_Source information_:
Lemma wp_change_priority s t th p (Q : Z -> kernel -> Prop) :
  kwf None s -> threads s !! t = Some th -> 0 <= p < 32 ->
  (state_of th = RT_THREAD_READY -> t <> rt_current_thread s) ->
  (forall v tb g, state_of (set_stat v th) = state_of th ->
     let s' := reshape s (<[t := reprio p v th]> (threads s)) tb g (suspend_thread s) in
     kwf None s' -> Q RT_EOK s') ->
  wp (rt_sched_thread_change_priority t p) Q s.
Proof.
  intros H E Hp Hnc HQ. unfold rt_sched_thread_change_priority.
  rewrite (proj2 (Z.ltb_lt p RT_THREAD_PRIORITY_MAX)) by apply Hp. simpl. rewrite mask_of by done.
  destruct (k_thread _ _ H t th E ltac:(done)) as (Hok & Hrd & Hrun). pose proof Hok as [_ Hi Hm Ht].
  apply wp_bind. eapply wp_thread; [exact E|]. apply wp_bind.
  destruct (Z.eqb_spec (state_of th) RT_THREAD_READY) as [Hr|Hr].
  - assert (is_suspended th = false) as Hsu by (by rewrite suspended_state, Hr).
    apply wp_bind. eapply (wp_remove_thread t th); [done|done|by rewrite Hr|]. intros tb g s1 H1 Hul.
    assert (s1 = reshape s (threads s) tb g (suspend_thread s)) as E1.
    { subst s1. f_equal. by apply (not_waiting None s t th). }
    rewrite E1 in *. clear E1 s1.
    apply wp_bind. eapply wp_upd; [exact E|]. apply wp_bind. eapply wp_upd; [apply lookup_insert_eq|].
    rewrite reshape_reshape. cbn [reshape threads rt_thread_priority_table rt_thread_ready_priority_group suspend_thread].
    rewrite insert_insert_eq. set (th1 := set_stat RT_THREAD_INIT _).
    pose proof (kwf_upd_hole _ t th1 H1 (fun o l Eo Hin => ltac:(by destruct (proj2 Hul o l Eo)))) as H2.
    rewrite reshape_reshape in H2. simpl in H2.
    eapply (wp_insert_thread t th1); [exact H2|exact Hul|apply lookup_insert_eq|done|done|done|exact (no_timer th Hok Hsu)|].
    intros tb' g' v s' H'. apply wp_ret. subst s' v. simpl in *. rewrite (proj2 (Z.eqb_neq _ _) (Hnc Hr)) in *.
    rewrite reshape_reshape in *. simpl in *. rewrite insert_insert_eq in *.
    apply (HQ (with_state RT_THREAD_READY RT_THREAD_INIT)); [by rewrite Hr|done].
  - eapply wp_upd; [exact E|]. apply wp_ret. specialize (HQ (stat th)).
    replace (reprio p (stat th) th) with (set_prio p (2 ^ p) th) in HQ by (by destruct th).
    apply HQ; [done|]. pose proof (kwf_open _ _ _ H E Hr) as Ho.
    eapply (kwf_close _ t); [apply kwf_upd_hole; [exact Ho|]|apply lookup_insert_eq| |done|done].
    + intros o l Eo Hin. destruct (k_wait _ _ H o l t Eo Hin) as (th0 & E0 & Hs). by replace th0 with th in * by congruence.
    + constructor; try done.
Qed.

--

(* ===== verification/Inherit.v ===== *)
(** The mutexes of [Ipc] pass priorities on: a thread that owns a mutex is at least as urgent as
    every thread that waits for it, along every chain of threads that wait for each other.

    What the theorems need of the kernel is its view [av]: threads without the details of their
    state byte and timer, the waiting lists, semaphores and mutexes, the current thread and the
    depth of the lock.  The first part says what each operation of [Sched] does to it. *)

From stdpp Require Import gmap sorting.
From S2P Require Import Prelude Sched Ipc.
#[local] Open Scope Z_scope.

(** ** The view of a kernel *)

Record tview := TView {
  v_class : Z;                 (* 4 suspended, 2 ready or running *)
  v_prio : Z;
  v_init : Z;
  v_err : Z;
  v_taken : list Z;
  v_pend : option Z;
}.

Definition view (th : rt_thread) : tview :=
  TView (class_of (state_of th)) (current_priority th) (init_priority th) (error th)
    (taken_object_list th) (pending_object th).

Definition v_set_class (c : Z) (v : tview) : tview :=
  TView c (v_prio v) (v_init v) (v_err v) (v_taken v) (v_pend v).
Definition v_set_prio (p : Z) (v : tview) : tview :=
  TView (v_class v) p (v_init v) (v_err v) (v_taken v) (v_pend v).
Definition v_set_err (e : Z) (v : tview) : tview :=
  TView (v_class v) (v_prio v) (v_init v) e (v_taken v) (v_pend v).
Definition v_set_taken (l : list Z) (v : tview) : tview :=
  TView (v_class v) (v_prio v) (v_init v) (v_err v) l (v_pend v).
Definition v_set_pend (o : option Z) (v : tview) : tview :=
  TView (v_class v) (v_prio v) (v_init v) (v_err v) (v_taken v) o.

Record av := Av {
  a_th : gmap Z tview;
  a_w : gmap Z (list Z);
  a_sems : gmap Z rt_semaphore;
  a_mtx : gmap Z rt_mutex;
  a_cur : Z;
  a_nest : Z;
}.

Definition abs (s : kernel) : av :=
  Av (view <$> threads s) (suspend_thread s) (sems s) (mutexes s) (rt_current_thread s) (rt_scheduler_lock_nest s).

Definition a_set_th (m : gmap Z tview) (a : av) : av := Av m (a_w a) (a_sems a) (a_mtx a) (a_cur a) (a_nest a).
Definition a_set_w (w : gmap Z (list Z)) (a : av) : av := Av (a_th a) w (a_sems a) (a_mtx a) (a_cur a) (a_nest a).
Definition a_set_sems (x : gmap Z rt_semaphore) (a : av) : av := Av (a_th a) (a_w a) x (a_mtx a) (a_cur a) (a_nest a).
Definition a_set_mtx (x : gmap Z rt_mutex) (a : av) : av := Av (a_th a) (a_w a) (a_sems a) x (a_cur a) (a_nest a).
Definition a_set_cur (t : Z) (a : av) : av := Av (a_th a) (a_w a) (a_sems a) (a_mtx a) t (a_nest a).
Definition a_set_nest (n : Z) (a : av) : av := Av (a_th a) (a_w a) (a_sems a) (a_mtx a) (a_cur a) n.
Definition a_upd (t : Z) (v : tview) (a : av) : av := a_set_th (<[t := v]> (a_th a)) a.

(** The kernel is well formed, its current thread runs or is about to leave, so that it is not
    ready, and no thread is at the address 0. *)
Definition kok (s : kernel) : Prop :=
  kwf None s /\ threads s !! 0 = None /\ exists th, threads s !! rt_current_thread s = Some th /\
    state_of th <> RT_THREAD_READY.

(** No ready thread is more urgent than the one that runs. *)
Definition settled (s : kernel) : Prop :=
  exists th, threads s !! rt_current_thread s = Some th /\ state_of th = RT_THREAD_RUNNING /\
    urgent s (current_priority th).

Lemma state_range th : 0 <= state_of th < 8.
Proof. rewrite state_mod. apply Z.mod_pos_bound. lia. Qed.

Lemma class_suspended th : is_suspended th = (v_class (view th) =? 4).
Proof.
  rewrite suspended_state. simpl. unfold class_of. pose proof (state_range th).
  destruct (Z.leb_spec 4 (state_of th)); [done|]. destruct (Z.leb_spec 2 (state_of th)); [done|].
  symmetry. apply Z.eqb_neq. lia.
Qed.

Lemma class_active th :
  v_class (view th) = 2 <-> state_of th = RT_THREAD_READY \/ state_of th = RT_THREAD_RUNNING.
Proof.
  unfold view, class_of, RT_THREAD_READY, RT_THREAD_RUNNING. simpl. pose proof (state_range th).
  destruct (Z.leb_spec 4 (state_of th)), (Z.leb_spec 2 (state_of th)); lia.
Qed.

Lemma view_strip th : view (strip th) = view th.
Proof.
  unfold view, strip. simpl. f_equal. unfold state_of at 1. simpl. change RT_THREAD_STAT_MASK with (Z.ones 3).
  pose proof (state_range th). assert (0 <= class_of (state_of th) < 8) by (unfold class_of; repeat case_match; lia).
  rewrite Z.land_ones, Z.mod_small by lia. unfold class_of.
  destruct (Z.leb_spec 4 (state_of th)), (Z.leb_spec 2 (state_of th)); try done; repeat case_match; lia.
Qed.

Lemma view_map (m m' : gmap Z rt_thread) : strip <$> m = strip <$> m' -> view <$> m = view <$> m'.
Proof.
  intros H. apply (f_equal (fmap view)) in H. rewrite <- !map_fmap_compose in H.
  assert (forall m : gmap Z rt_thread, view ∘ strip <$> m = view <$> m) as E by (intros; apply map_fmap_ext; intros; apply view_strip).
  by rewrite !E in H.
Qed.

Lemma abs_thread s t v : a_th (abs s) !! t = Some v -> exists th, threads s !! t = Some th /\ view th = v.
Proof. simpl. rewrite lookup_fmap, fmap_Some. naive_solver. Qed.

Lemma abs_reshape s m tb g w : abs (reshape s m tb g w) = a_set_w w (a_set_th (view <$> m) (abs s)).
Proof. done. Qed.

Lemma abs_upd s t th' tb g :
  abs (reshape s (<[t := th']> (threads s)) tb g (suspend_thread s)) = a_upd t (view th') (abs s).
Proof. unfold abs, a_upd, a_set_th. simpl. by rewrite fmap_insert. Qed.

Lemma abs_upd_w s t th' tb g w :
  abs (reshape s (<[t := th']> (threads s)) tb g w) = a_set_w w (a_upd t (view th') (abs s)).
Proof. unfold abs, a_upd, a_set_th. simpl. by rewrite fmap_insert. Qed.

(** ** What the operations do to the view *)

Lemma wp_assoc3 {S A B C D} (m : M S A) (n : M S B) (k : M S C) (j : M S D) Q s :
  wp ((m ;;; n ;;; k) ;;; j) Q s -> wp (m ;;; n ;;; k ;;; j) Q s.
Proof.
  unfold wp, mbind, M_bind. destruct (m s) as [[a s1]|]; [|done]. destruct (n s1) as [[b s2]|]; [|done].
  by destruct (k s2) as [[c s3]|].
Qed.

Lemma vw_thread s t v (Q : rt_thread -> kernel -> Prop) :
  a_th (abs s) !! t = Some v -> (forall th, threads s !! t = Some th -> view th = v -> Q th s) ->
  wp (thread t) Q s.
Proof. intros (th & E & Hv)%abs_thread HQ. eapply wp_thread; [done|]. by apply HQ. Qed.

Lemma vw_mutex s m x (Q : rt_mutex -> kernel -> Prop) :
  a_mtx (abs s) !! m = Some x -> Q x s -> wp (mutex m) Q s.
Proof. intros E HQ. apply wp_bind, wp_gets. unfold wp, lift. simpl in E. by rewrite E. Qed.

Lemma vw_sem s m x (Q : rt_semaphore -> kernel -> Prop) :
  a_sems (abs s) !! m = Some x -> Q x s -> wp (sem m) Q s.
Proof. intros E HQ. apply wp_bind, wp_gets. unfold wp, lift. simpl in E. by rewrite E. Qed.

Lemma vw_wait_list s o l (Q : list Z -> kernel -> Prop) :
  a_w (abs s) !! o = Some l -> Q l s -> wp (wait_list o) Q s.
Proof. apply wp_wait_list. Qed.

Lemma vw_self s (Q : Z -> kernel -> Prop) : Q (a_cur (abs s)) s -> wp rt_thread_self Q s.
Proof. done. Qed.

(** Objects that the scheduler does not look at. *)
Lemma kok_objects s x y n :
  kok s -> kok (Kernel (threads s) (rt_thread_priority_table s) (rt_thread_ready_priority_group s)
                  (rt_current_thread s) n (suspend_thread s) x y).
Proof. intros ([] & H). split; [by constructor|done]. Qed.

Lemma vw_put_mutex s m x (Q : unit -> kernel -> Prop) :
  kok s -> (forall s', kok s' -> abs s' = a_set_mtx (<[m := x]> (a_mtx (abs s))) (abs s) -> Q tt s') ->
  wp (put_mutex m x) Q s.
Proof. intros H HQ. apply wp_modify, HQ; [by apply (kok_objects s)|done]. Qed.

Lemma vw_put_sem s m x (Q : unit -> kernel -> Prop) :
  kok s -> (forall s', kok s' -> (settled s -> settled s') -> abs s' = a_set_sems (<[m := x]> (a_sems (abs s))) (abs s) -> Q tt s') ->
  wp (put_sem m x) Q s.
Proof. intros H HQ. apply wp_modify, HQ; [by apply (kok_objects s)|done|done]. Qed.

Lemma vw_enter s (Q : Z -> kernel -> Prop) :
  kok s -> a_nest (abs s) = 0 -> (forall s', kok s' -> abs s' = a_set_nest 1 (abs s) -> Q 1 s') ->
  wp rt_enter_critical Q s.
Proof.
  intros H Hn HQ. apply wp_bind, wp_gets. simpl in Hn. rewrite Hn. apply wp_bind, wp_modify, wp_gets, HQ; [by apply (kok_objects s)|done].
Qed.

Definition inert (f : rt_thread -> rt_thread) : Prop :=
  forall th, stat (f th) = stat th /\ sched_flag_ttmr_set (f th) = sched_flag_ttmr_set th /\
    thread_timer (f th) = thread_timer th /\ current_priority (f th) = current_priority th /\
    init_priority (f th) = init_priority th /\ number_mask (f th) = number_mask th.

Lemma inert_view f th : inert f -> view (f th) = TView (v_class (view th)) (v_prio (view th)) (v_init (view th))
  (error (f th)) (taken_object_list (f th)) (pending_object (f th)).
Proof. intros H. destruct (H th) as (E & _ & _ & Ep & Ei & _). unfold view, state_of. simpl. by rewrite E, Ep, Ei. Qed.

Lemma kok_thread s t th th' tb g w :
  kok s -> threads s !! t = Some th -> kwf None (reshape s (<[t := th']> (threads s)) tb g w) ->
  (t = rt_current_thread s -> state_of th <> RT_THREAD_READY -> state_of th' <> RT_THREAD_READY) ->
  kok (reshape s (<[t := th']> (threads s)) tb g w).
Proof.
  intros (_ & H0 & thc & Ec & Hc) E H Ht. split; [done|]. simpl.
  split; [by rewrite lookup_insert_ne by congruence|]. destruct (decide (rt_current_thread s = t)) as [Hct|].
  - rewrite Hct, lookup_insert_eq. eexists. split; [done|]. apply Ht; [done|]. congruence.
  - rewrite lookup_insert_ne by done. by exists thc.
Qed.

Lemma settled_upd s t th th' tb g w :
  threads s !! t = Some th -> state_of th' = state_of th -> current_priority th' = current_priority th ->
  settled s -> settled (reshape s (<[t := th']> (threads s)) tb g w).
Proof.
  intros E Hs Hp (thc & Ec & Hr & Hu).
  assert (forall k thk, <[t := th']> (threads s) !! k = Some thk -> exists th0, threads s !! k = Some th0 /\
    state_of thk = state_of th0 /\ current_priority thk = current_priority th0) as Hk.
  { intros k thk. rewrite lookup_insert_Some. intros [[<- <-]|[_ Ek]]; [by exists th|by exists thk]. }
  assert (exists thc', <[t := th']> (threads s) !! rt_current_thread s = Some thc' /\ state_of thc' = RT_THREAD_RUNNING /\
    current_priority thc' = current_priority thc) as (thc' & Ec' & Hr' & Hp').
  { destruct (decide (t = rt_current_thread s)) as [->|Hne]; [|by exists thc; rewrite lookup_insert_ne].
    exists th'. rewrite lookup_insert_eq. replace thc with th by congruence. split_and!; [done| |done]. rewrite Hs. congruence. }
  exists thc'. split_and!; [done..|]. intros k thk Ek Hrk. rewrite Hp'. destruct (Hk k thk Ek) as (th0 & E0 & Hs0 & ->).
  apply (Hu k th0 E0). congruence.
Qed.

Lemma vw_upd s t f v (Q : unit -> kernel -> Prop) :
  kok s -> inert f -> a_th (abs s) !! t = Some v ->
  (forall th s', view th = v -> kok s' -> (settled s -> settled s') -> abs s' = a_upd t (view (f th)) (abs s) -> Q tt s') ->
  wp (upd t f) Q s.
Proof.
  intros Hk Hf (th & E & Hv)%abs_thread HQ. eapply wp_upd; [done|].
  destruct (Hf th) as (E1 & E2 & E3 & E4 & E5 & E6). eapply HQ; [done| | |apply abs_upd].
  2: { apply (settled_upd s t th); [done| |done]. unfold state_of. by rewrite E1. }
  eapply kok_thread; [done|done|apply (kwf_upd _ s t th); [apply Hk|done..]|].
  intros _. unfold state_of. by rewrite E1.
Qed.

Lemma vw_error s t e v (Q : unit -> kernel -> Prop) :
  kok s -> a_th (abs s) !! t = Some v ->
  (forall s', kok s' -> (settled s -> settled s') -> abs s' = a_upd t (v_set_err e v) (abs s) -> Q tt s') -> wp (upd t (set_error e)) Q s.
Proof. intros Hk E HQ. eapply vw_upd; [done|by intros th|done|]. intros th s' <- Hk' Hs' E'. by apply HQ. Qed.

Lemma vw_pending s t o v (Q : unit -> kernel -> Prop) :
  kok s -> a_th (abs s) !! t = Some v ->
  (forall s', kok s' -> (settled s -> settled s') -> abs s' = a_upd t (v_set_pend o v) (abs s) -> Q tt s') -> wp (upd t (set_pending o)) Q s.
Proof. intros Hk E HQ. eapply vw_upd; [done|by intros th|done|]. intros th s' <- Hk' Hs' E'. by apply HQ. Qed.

---

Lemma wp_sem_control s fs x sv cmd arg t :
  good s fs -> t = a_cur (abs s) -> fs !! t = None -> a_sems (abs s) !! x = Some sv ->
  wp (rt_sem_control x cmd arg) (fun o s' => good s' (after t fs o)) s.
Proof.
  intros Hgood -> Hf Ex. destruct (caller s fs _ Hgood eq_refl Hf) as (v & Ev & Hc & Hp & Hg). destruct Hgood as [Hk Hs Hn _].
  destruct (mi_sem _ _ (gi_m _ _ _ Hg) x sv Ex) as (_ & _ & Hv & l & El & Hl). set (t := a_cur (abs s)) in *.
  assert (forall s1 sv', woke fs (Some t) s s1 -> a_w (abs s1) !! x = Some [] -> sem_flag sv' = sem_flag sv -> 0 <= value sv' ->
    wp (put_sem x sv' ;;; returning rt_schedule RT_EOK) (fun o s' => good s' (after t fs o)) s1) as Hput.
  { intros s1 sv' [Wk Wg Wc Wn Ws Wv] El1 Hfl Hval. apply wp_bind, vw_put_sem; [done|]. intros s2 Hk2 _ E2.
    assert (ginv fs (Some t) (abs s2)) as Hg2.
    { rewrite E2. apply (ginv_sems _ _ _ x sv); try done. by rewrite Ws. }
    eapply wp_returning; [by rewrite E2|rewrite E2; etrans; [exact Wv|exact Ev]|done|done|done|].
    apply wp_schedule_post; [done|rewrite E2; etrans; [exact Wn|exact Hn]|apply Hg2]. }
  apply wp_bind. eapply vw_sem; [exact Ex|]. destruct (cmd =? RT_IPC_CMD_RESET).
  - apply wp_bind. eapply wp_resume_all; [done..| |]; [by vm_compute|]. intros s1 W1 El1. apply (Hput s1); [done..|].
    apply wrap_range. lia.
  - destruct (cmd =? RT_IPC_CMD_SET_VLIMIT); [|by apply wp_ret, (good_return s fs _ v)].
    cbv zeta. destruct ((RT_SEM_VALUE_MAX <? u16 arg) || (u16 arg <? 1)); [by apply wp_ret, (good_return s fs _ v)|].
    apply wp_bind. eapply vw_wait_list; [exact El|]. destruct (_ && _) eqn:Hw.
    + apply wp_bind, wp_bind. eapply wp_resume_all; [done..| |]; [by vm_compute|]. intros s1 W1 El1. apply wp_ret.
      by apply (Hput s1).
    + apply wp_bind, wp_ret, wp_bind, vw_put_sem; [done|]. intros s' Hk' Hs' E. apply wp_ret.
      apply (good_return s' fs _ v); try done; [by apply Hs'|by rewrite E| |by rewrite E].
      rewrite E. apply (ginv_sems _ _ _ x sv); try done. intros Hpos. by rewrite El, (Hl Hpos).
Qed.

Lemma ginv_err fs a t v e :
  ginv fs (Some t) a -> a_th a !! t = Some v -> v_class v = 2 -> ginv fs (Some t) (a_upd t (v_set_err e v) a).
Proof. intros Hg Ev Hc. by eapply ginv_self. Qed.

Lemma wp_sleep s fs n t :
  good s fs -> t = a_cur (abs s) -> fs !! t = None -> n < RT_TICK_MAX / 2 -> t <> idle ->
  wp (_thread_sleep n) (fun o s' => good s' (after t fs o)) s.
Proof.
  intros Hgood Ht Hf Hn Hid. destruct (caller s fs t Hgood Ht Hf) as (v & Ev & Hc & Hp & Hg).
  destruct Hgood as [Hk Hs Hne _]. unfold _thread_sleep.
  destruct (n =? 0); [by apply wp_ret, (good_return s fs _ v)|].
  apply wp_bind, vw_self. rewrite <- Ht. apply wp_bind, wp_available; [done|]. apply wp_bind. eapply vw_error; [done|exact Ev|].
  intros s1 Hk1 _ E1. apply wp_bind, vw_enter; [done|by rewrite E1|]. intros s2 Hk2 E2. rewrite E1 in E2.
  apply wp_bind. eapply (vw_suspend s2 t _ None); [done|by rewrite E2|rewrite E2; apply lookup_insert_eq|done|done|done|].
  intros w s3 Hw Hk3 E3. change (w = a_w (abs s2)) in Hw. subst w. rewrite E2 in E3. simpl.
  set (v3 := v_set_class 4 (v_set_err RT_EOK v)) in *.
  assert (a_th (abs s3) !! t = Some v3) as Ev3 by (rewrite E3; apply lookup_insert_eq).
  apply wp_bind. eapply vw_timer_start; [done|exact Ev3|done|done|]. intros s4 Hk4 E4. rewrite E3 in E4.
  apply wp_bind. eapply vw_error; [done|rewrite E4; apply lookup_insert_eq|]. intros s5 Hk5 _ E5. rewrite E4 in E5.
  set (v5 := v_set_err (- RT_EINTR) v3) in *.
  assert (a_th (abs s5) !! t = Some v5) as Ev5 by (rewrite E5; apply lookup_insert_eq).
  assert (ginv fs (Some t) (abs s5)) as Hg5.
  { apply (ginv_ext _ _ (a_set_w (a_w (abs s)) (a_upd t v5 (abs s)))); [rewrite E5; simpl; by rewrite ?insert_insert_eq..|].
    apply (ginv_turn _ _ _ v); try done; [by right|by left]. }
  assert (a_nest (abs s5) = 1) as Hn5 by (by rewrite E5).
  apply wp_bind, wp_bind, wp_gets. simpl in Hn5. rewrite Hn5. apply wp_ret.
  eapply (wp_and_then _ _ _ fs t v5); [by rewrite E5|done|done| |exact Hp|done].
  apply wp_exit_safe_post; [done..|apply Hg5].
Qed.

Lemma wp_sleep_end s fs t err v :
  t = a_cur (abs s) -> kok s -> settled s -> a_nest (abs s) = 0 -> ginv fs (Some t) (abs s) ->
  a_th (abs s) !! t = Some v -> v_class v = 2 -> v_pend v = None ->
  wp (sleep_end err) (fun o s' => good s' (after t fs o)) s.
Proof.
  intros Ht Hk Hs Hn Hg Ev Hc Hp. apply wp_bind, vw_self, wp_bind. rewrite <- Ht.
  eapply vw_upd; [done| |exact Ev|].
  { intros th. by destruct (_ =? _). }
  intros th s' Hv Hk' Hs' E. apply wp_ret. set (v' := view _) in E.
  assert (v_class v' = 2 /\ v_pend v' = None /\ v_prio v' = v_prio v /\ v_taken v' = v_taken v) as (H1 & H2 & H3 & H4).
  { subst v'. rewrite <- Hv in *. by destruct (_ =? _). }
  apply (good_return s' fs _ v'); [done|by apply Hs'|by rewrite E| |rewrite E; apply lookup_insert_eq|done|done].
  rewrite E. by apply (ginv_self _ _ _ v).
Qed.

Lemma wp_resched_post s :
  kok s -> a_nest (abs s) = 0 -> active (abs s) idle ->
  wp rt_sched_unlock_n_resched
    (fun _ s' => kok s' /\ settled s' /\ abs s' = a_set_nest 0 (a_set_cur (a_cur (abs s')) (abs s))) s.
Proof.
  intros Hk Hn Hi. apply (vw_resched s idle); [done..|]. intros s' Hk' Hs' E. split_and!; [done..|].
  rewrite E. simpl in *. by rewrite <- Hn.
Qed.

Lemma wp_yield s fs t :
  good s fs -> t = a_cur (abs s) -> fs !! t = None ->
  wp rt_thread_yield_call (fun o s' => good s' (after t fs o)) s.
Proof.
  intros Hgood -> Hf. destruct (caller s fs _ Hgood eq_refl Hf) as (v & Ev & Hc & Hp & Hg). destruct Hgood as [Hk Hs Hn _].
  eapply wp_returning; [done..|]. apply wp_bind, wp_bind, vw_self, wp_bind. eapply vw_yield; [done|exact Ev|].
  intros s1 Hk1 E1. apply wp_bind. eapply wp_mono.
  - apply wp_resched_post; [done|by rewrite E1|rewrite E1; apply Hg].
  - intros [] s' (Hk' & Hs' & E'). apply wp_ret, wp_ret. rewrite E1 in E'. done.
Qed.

_Work task_:
Looking at the entries above, can you reproduce exactly the lines from the one that holds "Lemma wp_change_priority s" through the one that holds "- assert (is_suspended", and only those?

_Task answer_:
Lemma wp_change_priority s t th p (Q : Z -> kernel -> Prop) :
  kwf None s -> threads s !! t = Some th -> 0 <= p < 32 ->
  (state_of th = RT_THREAD_READY -> t <> rt_current_thread s) ->
  (forall v tb g, state_of (set_stat v th) = state_of th ->
     let s' := reshape s (<[t := reprio p v th]> (threads s)) tb g (suspend_thread s) in
     kwf None s' -> Q RT_EOK s') ->
  wp (rt_sched_thread_change_priority t p) Q s.
Proof.
  intros H E Hp Hnc HQ. unfold rt_sched_thread_change_priority.
  rewrite (proj2 (Z.ltb_lt p RT_THREAD_PRIORITY_MAX)) by apply Hp. simpl. rewrite mask_of by done.
  destruct (k_thread _ _ H t th E ltac:(done)) as (Hok & Hrd & Hrun). pose proof Hok as [_ Hi Hm Ht].
  apply wp_bind. eapply wp_thread; [exact E|]. apply wp_bind.
  destruct (Z.eqb_spec (state_of th) RT_THREAD_READY) as [Hr|Hr].
  - assert (is_suspended th = false) as Hsu by (by rewrite suspended_state, Hr).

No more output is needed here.